◆ **INSTRUCTIONS FOR THE TASK**: In the records below, find every line that contains "revert" and list it.
------ MATERIAL SHOWN ------
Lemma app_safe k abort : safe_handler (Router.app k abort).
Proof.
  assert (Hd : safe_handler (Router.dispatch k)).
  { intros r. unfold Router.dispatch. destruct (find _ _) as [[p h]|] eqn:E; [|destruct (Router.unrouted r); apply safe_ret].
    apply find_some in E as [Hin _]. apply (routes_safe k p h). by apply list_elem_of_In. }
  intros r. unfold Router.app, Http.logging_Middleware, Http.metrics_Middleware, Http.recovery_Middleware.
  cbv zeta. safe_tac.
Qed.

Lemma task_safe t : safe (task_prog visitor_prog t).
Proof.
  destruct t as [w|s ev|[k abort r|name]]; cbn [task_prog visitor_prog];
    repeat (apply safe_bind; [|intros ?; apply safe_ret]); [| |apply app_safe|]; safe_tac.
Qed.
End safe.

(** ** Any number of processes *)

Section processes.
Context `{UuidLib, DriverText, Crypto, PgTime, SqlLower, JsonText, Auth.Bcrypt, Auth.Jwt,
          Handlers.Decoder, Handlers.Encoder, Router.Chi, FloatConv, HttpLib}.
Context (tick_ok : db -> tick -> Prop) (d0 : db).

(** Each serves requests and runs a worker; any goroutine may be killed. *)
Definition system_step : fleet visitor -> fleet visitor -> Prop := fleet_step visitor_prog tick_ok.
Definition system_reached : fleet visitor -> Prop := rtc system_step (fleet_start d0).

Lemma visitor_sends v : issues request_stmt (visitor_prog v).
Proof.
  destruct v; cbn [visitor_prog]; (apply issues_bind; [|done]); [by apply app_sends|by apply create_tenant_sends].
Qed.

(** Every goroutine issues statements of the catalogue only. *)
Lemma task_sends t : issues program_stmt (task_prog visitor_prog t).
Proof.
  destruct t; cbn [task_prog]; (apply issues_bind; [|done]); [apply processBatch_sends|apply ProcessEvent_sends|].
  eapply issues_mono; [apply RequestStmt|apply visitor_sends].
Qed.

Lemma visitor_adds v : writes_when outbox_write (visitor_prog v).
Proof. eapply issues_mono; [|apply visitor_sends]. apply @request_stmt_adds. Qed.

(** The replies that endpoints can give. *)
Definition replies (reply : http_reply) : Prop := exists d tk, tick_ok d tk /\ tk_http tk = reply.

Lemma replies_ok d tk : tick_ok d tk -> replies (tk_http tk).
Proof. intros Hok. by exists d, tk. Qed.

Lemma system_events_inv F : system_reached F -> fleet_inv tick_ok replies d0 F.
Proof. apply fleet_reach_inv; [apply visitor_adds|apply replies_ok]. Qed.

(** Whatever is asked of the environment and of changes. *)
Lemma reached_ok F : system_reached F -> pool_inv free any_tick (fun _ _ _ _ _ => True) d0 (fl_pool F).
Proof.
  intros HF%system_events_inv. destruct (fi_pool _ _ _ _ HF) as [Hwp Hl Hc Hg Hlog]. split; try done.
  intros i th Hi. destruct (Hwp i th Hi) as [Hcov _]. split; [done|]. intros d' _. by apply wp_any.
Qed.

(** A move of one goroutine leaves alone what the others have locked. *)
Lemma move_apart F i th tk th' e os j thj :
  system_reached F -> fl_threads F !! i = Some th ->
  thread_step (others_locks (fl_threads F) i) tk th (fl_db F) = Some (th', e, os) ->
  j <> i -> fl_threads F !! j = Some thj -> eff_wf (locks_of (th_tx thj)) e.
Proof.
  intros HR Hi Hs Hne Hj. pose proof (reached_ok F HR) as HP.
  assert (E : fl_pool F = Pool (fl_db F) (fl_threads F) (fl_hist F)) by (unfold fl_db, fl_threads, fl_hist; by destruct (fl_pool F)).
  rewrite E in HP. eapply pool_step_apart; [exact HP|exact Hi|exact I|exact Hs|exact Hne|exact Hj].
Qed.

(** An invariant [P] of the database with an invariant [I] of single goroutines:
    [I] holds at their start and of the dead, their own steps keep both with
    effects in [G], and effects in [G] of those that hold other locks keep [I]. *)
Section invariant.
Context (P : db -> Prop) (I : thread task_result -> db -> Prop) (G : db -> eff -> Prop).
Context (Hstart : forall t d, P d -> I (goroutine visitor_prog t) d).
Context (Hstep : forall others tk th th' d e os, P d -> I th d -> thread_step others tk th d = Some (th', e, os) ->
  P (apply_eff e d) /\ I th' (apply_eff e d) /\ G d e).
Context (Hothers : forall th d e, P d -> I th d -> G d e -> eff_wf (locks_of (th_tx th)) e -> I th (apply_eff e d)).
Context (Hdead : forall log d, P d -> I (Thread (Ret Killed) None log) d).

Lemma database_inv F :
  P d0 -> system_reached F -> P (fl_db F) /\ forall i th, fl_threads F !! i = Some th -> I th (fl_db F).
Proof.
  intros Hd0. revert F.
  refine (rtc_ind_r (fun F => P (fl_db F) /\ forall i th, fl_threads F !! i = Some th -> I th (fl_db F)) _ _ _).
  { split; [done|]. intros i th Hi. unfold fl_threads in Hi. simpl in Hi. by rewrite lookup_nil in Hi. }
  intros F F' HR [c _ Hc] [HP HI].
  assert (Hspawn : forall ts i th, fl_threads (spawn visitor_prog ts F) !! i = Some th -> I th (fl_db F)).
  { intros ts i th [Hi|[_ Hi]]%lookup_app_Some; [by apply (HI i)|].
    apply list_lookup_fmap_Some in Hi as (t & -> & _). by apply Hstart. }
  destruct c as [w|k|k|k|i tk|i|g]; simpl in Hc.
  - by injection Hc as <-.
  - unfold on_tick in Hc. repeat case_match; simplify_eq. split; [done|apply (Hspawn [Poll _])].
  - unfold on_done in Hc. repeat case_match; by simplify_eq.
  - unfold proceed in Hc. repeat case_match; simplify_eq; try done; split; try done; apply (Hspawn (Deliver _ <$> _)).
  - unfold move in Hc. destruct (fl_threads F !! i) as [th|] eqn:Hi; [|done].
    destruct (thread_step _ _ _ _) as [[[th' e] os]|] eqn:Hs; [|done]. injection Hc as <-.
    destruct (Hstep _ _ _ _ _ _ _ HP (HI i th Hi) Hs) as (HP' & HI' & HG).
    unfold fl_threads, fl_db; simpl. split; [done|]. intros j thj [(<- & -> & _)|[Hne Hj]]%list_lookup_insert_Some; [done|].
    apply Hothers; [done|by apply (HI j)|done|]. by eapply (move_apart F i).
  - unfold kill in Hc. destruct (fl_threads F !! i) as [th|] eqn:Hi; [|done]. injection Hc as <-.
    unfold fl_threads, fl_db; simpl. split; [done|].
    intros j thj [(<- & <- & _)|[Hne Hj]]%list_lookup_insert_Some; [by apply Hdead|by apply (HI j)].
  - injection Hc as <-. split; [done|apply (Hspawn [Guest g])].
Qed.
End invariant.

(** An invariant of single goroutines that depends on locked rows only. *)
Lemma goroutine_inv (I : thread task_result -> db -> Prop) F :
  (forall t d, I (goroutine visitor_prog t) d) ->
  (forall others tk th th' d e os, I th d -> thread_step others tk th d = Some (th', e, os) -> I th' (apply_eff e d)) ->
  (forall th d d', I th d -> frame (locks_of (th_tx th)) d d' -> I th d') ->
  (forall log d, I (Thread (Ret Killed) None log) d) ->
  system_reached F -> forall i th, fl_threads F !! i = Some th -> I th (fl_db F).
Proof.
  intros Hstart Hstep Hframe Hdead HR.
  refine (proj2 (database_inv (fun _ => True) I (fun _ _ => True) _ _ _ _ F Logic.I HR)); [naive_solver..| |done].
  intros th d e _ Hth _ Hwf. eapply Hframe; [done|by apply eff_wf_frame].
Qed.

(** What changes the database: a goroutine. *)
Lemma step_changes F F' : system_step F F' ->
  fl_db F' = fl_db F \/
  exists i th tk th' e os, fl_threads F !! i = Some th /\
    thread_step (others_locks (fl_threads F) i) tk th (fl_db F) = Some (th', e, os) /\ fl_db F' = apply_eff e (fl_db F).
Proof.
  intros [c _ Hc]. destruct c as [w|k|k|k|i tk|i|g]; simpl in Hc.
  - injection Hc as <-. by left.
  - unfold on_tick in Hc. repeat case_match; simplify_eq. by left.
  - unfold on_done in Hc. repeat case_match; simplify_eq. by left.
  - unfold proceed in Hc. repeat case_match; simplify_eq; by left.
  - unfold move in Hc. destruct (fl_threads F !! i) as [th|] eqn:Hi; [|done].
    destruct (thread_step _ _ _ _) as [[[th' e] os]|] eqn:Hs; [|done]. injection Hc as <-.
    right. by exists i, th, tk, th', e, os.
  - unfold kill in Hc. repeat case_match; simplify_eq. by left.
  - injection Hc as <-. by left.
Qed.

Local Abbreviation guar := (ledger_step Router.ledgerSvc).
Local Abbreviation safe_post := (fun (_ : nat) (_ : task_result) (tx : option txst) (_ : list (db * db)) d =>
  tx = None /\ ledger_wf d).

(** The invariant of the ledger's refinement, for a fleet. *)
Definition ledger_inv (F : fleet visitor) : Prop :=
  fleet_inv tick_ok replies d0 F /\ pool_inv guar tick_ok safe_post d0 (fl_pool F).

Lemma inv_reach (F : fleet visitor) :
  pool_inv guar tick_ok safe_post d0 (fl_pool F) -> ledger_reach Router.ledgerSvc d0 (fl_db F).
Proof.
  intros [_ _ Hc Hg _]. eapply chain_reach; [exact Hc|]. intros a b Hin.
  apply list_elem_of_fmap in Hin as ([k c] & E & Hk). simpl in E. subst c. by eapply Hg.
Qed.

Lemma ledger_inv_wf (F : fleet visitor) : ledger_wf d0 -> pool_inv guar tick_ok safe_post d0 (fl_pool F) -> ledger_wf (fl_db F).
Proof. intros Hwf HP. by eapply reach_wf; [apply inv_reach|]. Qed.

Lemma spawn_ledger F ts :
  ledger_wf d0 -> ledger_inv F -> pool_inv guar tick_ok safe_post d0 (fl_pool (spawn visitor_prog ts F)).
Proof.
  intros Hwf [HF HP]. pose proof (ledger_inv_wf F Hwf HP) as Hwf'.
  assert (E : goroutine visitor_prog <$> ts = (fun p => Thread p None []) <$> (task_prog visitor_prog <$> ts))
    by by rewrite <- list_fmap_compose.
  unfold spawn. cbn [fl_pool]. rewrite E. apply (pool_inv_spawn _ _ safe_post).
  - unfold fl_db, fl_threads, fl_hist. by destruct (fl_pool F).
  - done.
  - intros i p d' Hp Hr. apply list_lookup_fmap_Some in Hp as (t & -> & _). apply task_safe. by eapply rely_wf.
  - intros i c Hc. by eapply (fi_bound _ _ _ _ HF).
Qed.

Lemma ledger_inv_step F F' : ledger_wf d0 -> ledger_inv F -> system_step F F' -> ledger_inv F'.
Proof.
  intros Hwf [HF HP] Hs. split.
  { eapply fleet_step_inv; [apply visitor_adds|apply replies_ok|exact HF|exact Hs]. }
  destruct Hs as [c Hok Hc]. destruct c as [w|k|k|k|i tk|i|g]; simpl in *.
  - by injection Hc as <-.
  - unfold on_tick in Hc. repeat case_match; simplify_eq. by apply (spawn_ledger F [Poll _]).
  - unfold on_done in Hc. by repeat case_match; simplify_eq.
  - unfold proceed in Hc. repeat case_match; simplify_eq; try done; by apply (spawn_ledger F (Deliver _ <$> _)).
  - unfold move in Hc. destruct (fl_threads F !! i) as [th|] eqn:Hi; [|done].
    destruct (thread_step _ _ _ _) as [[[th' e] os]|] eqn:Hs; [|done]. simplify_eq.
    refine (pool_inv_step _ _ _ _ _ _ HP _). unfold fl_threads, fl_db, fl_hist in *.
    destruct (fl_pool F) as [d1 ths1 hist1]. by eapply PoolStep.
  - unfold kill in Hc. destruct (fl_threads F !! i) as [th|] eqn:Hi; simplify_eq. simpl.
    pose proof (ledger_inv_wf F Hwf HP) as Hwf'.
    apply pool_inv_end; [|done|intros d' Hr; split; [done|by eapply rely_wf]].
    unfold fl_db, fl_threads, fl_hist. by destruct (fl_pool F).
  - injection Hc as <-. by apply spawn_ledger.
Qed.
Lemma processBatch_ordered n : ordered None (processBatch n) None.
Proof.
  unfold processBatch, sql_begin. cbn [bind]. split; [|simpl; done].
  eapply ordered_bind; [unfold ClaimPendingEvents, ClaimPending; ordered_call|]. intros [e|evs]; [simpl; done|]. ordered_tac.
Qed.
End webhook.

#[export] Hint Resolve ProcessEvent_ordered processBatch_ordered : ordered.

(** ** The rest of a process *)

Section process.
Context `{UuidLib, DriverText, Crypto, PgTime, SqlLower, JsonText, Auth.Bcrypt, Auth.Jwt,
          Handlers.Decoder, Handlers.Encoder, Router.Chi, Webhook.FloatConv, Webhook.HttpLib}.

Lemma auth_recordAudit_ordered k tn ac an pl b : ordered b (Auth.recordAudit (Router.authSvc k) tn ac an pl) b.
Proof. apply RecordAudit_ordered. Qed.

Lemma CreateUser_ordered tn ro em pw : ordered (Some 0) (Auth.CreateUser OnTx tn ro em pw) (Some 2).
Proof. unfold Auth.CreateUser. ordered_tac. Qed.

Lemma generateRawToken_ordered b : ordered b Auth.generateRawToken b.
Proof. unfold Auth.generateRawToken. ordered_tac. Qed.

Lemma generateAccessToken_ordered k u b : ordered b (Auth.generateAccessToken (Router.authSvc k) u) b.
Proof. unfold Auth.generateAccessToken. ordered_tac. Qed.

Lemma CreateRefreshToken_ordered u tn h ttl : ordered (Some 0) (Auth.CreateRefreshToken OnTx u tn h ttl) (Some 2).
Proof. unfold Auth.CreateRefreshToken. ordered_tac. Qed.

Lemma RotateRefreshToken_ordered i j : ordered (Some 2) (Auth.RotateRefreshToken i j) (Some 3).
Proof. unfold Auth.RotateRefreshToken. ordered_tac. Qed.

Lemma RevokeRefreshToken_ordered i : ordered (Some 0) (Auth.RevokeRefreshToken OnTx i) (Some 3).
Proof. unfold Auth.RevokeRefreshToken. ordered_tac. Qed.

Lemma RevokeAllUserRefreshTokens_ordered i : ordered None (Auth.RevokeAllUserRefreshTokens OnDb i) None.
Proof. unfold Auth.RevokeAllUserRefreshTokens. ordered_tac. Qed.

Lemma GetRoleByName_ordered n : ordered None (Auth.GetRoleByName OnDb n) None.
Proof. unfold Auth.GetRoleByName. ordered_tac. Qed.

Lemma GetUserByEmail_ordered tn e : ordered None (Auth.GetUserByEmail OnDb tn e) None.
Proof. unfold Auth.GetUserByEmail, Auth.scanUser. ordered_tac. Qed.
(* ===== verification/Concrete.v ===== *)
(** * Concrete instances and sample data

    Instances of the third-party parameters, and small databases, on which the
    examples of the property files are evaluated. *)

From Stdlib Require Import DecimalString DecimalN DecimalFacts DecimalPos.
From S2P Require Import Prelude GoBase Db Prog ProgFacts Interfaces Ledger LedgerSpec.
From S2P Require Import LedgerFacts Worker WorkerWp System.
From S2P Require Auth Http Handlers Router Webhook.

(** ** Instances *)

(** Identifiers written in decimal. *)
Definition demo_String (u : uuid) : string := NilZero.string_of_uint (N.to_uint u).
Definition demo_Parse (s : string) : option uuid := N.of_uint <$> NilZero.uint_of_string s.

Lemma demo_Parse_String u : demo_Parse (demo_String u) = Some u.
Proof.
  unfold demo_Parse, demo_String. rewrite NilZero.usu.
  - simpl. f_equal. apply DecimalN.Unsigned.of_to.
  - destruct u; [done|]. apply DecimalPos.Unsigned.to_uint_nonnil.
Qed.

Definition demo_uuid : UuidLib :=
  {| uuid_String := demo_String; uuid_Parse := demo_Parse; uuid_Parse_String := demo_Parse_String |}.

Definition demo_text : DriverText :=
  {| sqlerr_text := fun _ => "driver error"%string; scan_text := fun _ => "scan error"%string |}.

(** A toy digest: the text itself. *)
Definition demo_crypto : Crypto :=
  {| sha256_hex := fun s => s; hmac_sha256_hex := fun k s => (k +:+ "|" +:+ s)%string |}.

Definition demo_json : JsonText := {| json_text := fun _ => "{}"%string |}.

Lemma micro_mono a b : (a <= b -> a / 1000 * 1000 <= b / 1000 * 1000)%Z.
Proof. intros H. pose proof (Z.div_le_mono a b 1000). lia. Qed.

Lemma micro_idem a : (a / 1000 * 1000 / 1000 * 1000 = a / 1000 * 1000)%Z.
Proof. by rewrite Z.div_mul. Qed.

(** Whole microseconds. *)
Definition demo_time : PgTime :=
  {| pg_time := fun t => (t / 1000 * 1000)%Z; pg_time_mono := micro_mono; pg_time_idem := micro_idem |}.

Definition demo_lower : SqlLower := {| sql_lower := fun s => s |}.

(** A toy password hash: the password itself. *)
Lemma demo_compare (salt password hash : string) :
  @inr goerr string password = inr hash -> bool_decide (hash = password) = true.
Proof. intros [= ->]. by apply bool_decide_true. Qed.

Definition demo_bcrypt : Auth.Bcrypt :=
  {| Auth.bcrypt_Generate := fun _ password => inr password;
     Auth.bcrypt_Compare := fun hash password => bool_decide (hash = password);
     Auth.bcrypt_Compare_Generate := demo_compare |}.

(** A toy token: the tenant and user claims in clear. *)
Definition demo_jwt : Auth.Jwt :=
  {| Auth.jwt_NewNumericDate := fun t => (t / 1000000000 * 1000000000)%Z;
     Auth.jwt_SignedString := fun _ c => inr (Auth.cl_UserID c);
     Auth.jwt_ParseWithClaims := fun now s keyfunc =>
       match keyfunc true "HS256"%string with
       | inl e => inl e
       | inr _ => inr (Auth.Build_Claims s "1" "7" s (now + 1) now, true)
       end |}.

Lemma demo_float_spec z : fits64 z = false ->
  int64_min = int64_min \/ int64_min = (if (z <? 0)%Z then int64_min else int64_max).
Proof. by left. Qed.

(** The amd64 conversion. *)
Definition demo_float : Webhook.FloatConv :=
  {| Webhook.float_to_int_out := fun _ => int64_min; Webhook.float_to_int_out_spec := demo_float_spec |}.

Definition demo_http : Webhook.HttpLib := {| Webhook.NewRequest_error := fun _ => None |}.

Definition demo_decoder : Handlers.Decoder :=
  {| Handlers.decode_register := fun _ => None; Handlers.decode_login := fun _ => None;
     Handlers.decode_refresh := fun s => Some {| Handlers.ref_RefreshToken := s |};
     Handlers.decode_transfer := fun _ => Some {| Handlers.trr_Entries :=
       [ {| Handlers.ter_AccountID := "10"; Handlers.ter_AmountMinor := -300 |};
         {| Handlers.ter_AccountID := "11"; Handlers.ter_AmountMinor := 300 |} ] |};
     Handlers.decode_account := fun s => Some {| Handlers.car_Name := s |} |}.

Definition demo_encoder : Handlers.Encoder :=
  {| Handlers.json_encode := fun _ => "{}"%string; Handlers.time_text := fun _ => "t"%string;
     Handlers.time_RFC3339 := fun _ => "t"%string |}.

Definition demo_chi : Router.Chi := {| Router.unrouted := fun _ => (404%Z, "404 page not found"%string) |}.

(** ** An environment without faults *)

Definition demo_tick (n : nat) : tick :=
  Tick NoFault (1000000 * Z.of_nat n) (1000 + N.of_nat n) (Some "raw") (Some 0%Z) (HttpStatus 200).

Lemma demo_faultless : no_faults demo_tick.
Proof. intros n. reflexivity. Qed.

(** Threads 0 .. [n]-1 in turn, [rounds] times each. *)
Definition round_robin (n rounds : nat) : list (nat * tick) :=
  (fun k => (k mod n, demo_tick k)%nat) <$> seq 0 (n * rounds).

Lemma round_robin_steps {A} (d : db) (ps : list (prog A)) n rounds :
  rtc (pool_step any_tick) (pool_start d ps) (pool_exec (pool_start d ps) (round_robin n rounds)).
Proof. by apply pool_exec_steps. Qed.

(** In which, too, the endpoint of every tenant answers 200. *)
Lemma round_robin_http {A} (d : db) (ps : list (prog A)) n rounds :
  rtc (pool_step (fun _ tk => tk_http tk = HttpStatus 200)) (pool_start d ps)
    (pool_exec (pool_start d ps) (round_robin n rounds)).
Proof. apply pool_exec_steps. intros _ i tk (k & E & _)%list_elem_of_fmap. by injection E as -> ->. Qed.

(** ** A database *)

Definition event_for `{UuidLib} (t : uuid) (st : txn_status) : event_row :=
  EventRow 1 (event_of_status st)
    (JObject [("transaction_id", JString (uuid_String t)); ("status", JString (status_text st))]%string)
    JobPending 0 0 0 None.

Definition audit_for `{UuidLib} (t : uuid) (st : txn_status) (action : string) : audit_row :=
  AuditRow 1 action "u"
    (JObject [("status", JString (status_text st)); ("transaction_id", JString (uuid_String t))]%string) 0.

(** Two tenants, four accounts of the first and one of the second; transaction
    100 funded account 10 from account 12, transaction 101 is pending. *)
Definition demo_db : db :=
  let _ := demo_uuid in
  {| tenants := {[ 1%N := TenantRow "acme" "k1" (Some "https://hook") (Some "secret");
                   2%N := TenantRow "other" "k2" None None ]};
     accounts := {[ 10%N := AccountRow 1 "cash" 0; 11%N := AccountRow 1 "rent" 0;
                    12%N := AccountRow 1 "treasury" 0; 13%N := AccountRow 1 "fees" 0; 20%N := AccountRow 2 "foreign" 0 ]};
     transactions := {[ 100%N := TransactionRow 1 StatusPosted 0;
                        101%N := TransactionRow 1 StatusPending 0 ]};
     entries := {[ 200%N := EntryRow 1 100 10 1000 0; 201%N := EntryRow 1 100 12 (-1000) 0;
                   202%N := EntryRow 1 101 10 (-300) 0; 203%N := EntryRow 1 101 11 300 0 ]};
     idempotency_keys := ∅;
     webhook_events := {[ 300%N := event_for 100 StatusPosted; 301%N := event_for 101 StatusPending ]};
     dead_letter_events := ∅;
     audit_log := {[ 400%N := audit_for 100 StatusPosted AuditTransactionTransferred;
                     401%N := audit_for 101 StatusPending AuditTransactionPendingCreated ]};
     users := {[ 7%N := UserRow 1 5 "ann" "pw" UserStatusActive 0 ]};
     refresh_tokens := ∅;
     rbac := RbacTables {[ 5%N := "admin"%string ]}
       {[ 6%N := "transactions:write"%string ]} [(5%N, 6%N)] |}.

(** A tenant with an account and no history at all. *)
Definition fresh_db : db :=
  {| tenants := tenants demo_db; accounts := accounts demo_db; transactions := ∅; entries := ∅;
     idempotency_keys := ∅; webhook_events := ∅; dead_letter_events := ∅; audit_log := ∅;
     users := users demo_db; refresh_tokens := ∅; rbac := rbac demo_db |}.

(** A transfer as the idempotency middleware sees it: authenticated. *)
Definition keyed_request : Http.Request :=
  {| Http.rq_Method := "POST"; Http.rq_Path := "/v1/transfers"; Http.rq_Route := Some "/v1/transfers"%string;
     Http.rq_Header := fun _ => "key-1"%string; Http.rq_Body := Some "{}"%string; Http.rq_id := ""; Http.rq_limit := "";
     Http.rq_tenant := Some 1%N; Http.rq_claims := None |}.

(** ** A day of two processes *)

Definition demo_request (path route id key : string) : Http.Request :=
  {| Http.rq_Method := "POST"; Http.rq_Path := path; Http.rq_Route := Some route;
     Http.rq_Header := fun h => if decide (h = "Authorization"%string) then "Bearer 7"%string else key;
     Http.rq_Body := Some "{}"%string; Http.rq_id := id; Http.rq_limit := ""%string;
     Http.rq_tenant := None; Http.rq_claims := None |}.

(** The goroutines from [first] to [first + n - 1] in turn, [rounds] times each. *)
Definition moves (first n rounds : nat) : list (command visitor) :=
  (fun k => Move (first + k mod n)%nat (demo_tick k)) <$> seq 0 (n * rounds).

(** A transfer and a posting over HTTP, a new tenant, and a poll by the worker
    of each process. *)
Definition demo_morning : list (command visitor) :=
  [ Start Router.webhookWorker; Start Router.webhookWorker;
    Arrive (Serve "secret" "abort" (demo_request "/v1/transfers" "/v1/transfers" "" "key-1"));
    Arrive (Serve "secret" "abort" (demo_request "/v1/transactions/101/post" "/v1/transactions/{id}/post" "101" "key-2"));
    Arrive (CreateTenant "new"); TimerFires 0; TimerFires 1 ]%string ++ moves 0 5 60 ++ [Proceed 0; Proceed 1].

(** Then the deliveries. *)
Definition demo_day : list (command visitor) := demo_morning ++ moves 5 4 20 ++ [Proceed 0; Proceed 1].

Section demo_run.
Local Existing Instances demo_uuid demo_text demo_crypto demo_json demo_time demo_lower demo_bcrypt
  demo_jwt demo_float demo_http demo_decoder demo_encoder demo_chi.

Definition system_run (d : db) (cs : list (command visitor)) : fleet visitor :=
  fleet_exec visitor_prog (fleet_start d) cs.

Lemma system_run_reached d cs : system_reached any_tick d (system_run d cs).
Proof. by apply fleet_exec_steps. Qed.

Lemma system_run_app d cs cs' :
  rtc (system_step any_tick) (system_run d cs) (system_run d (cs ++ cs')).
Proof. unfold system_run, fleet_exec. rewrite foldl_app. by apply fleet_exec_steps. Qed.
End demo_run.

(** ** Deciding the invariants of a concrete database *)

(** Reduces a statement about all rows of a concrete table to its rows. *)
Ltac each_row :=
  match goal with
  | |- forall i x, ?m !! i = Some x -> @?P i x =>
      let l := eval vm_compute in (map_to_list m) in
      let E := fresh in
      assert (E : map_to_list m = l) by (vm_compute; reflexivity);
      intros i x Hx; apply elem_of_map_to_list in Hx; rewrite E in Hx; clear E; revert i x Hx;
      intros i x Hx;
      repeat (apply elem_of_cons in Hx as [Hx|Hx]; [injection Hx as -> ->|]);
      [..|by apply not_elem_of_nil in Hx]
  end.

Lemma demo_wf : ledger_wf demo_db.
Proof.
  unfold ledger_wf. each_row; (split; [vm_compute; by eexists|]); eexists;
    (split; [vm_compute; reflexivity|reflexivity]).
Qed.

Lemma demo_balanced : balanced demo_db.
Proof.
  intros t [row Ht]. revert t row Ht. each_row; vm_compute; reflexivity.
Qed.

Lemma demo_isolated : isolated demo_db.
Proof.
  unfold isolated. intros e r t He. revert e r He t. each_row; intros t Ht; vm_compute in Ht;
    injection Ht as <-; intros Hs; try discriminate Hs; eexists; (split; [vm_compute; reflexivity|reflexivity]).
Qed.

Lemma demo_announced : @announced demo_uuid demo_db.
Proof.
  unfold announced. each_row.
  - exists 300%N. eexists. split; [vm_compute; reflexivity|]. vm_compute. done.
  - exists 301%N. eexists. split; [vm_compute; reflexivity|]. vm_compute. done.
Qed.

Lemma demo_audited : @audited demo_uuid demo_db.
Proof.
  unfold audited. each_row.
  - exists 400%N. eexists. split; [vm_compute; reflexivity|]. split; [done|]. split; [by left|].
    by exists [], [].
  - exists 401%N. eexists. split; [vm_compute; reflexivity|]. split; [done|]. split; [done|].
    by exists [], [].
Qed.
------
◆ **EXPECTED ANSWER**:
  intros Hd0. revert F.
      intros i x Hx; apply elem_of_map_to_list in Hx; rewrite E in Hx; clear E; revert i x Hx;
  intros t [row Ht]. revert t row Ht. each_row; vm_compute; reflexivity.
  unfold isolated. intros e r t He. revert e r He t. each_row; intros t Ht; vm_compute in Ht;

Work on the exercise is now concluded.